Let's go see what they want us to buy.
When arriving at a physical store, often people haven't predetermined their shopping goals and only have vague ideas of what they might be there to buy, as such, this is when they can be strongly influenced towards other products and purchase decisions not in their original goals. Even if research has been made online and clear goal is set, it would not be uncommon to find that internal influences can occur, to sway the decision. So from the moment they enter the store they can be influenced. Whilst browsing the shelves and aisles is when many of the choices and decisions are actually made in the mind of the consumer. As the shopping experience progresses the consumers goals become more concrete and as such their goals can be influenced very early in the process. Presenting coupons early in the shopping experience can shift spending limits they may have set themselves, by setting a minimum purchase requirement.

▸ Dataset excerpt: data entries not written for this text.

Lemma play_desk_step D mv D' : play_desk D mv = Some D' -> DeskStep D D'.
Proof.
  destruct mv as [u p name text|u [[[a r] i] b]|u name| |u splits]; cbn [play_desk].
  - intros ((H1 & H2 & H3 & H4 & H5 & H6) & _ & [= <-])%bind_Some. by apply desk_open.
  - intros (dk & Hu & ((H1 & H2 & H3 & H4 & H5 & H6 & H7) & _ & ([w out] & E & [= <-])%bind_Some)%bind_Some)%bind_Some.
    by eapply desk_edit.
  - intros (dk & Hu & H)%bind_Some. destruct (dk_up dk) as [|payload up] eqn:Eup; [done|].
    apply bind_Some in H as (msg & Hm & [= <-]). by eapply desk_submit.
  - destruct (ds_command_queue (dn_ds D)) as [|cmd q] eqn:Eq; [done|].
    intros (Hg & _ & ([[doc ds] out] & Hp & [= <-])%bind_Some)%bind_Some. by eapply desk_take.
  - intros (dk & Hu & H)%bind_Some. destruct (dk_down dk) as [|payload down] eqn:Edown; [done|].
    apply bind_Some in H as (Hg & _ & ([[c d] os] & E & (Hf & _ & (text & Hc & ([w out] & Ew & [= <-])%bind_Some)%bind_Some)%bind_Some)%bind_Some).
    eapply desk_receive; eauto using check_chain_ok.
Qed.

Fixpoint play_desks (mvs : list DeskMove) (D : Desks) : option Desks :=
  match mvs with [] => Some D | mv :: mvs => D ← play_desk D mv; play_desks mvs D end.
Lemma play_desks_reachable mvs D D' : play_desks mvs D = Some D' -> rtc DeskStep D D'.
Proof.
  revert D. induction mvs as [|mv mvs IH]; intros D; cbn [play_desks]; [by intros [= ->]|].
  intros (D1 & H & Hs)%bind_Some. eapply rtc_l; [by eapply play_desk_step|by apply IH].
Qed.
End Play.

(** Users 1 and 2 open the text AB; user 1 types é at its start while user 2 replaces B by
    two characters. *)
Definition two_editors_type : list DeskMove :=
  [DOpen 1 10 "ann" [65; 66]; DOpen 2 20 "bob" [65; 66]; DTake; DTake;
   DEdit 1 ([], [], [233], [65; 66]); DEdit 2 ([65], [66], [121; 122], []);
   DSubmit 2 "bob"; DSubmit 1 "ann"; DTake; DTake;
   DReceive 1 []; DReceive 1 [([233; 65], [66], [], [])]; DReceive 1 [];
   DReceive 2 []; DSubmit 2 "bob"; DTake; DReceive 2 [([], [], [233], [65; 121; 122])]; DReceive 2 [];
   DReceive 1 [([233; 65], [], [121; 122], [])]].

Lemma two_editors_type_runs :
  match play_desks (Q := qt_basic) (J := json_tree) two_editors_type (desks_init (doc_init 7 "t" "AB")) with
  | Some D => bool_decide (calm (net_of D)) && bool_decide (dom (dn_desks D) = {[ 1; 2 ]})
              && bool_decide (fromUtf8 (Qt := qt_basic) (doc_content (dn_doc D)) = [233; 65; 121; 122])
  | None => false
  end = true.
Proof. vm_compute. reflexivity. Qed.

Lemma all_editors_show_one_text_witness :
  exists D, rtc (DeskStep (Q := qt_basic) (J := json_tree)) (desks_init (doc_init 7 "t" "AB")) D
  /\ dom (dn_desks D) = {[ 1; 2 ]}
  /\ map_Forall (fun _ dk => ew_document (wn_editor (dk_window dk)) = [233; 65; 121; 122]) (dn_desks D).
Proof.
  pose proof two_editors_type_runs as H.
  destruct (play_desks (Q := qt_basic) two_editors_type _) as [D|] eqn:Hs; [|discriminate H].
  apply play_desks_reachable in Hs. apply andb_prop in H as [[Hc Hd]%andb_prop Ht].
  apply bool_decide_eq_true in Hc, Hd, Ht. exists D. split; [exact Hs|]. split; [exact Hd|].
  assert (sound (doc_init 7 "t" "AB")) as H0.
  { split; [decide_now|]. exists (mkDocLog "AB" []). split; [apply refines_init|constructor]. }
  intros u dk Hu.
  destruct (all_editors_show_one_text (Q := qt_basic) (L := json_tree_laws) _ D H0 Hs) as [_ H].
  rewrite <- Ht. exact (proj1 (H Hc u dk Hu)).
Defined.
(* ===== verification/ClientApp.v ===== *)
(** * The client application (client/src/main.cpp)

    The windows of the client in one process. The network manager emits its signals on a
    thread of its own: an emission posts one event for each receiver that is connected at
    that moment, and the main thread takes the events in order. [ap_queue] is that queue.
    The windows' own events are those of the user and of their timers; a window that has
    closed takes no more events. [None] is an exception out of a slot, which ends the
    process. What the windows look like is in [Layout]. *)
From S2P Require Import Prelude ByteString Json Protocol Codec Frames NetworkManager OTController Qt Widgets EditorWidget CursorAnimation.
From S2P Require Import EditorWindow DocumentListWindow ConnectionDialog.
Local Open Scope Z_scope.

Section App.
Context {Q : Qt} {J : Json}.

(** ** Events of a window *)

Inductive WindowEvent :=
| WeEdited (document : QString) (cursor : Z * Z) (position charsRemoved charsAdded : Z)
| WeCursor (cursor : Z * Z) | WeCursorNotified | WeSelection | WeTimeout | WeAnimation
| WeShare (text : QString) (ok : bool) | WeBoxClosed | WeClose.

(** An event that cannot occur in the state of the window does nothing. *)
Definition window_event (w : EditorWindow) (e : WindowEvent) : option (EditorWindow * list WindowOutput) :=
  let no_box := bool_decide (wn_boxes w = O) in
  match e with
  | WeEdited document cursor p n m =>
      if no_box && negb (ew_read_only (wn_editor w)) then edited w document cursor p n m else Some (w, [])
  | WeCursor cursor => Some (cursor_moved w cursor, [])
  | WeCursorNotified => Some (onCursorPositionChanged w, [])
  | WeSelection => Some (onLocalSelectionChanged w, [])
  | WeTimeout => if wn_timer_active w then onCursorBroadcastTimeout w else Some (w, [])
  | WeAnimation =>
      if ca_active (ew_animation (wn_editor w)) then Some (with_editor w (tickCursorAnimation (wn_editor w)), [])
      else Some (w, [])
  | WeShare text ok => if no_box then EditorWindow.onShareClicked w text ok else Some (w, [])
  | WeBoxClosed => if no_box then Some (w, []) else EditorWindow.box_closed w
  | WeClose => if no_box then closeEvent w else Some (w, [])
  end.

Inductive DialogEvent := DeEdit (h p u pw : QString) | DeLogin | DeRegister | DeBoxClosed.
Definition dialog_event (d : ConnectionDialog) (e : DialogEvent) : ConnectionDialog * list DialogOutput :=
  let enabled := cd_inputs_enabled d && bool_decide (cd_boxes d = O) in
  match e with
  | DeEdit h p u pw => if enabled then (with_edits d h p u pw, []) else (d, [])
  | DeLogin => if enabled then onLoginClicked d else (d, [])
  | DeRegister => if enabled then onRegisterClicked d else (d, [])
  | DeBoxClosed => if bool_decide (cd_boxes d = O) then (d, []) else ConnectionDialog.box_closed d
  end.

(** ** State *)

(** The signals of the network manager. *)
Inductive NetSignal :=
| NsConnected | NsDisconnected (reason : QString) | NsError (message : QString) | NsMessage (payload : string).
Definition net_signal (o : NetOutput) : option NetSignal :=
  match o with
  | SigConnected => Some NsConnected
  | SigDisconnected reason => Some (NsDisconnected (fromUtf8 reason))
  | SigErrorOccurred message => Some (NsError (fromUtf8 message))
  | SigMessageReceived payload => Some (NsMessage payload)
  | _ => None
  end.

Inductive Receiver := ToDialog | ToDocs | ToEditor (i : nat).
#[export] Instance Receiver_eq_dec : EqDecision Receiver.
Proof. solve_decision. Defined.

Inductive AppOutput :=
| AppSend (payload : string) | AppConnect (host : QString) (port : Z) | AppDisconnect
| AppPersist (settings : Settings) | AppBox (kind : BoxKind) (title body : Text).

Record ClientApp := mkClientApp {
  ap_user_id : Z;                               (* nm->userId() *)
  ap_username : QString;                        (* nm->username() *)
  ap_dialog : ConnectionDialog;
  ap_docs : option DocumentListWindow;
  ap_docs_shown : bool;
  ap_editors : list EditorWindow;               (* every window opened *)
  ap_queue : list (Receiver * NetSignal);
  ap_quit : bool;
}.
Abbreviation AppResult := (option (ClientApp * list AppOutput)).

Definition new_ClientApp (settings : Settings) : ClientApp :=
  mkClientApp 0 [] (new_ConnectionDialog settings) None false [] [] false.

Definition with_identity (a : ClientApp) (u : Z) (n : QString) : ClientApp :=
  mkClientApp u n (ap_dialog a) (ap_docs a) (ap_docs_shown a) (ap_editors a) (ap_queue a) (ap_quit a).
Definition with_dialog (a : ClientApp) (d : ConnectionDialog) : ClientApp :=
  mkClientApp (ap_user_id a) (ap_username a) d (ap_docs a) (ap_docs_shown a) (ap_editors a) (ap_queue a) (ap_quit a).
Definition with_app_docs (a : ClientApp) (d : option DocumentListWindow) (shown : bool) : ClientApp :=
  mkClientApp (ap_user_id a) (ap_username a) (ap_dialog a) d shown (ap_editors a) (ap_queue a) (ap_quit a).
Definition with_editors (a : ClientApp) (l : list EditorWindow) : ClientApp :=
  mkClientApp (ap_user_id a) (ap_username a) (ap_dialog a) (ap_docs a) (ap_docs_shown a) l (ap_queue a) (ap_quit a).
Definition with_app_queue (a : ClientApp) (l : list (Receiver * NetSignal)) : ClientApp :=
  mkClientApp (ap_user_id a) (ap_username a) (ap_dialog a) (ap_docs a) (ap_docs_shown a) (ap_editors a) l (ap_quit a).
Definition with_quit (a : ClientApp) : ClientApp :=
  mkClientApp (ap_user_id a) (ap_username a) (ap_dialog a) (ap_docs a) (ap_docs_shown a) (ap_editors a) (ap_queue a) true.

(** ** Emissions *)

Definition listens (r : Receiver) (s : NetSignal) : bool :=
  match r, s with
  | ToDialog, _ => true
  | _, NsMessage _ | _, NsDisconnected _ => true
  | _, _ => false
  end.
Fixpoint open_editors (i : nat) (l : list EditorWindow) : list Receiver :=
  match l with
  | [] => []
  | w :: l => (if wn_closed w then [] else [ToEditor i]) ++ open_editors (S i) l
  end.
Definition receivers (a : ClientApp) : list Receiver :=
  ToDialog :: match ap_docs a with Some _ => [ToDocs] | None => [] end ++ open_editors 0 (ap_editors a).
Definition emit (a : ClientApp) (s : NetSignal) : ClientApp :=
  with_app_queue a (ap_queue a ++ ((fun r => (r, s)) <$> filter (fun r => listens r s = true) (receivers a))).

(** ** Slots of main *)

(** [openEditor] *)
Definition openEditor (a : ClientApp) (resp : DocJoinResponseMsg) : ClientApp :=
  let editor := new_EditorWindow (ap_user_id a) (ap_username a) resp in
  with_app_docs (with_editors a (ap_editors a ++ [editor])) (ap_docs a) false.

(** The outputs of a window, in order. *)
Fixpoint app_outputs {O} (f : ClientApp -> O -> AppResult) (a : ClientApp) (os : list O) : AppResult :=
  match os with
  | [] => Some (a, [])
  | o :: os =>
      '(a, out) ← f a o;
      '(a, out') ← app_outputs f a os;
      Some (a, out ++ out')
  end.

There are two stages to the decision making process. The first is selecting an assortment of items, then secondly picking from that group a particular option. Large retailers, often have no trouble getting customers inside with the vast variety of choices, offering maximum flexibility and make the number of assortments very appealing, but then cannot always make the sale to the customer because of the issues surrounding the paralysis of having too many items to choose from. Smaller stores take advantage of this paradox, by keeping inventory simple and concise, however often have trouble attracting initial interest to customers by not having everything at one location. It can be suggested that maybe there is an optimal size of store to quantity of goods that a retailer could aim for, to gain maximum turnover.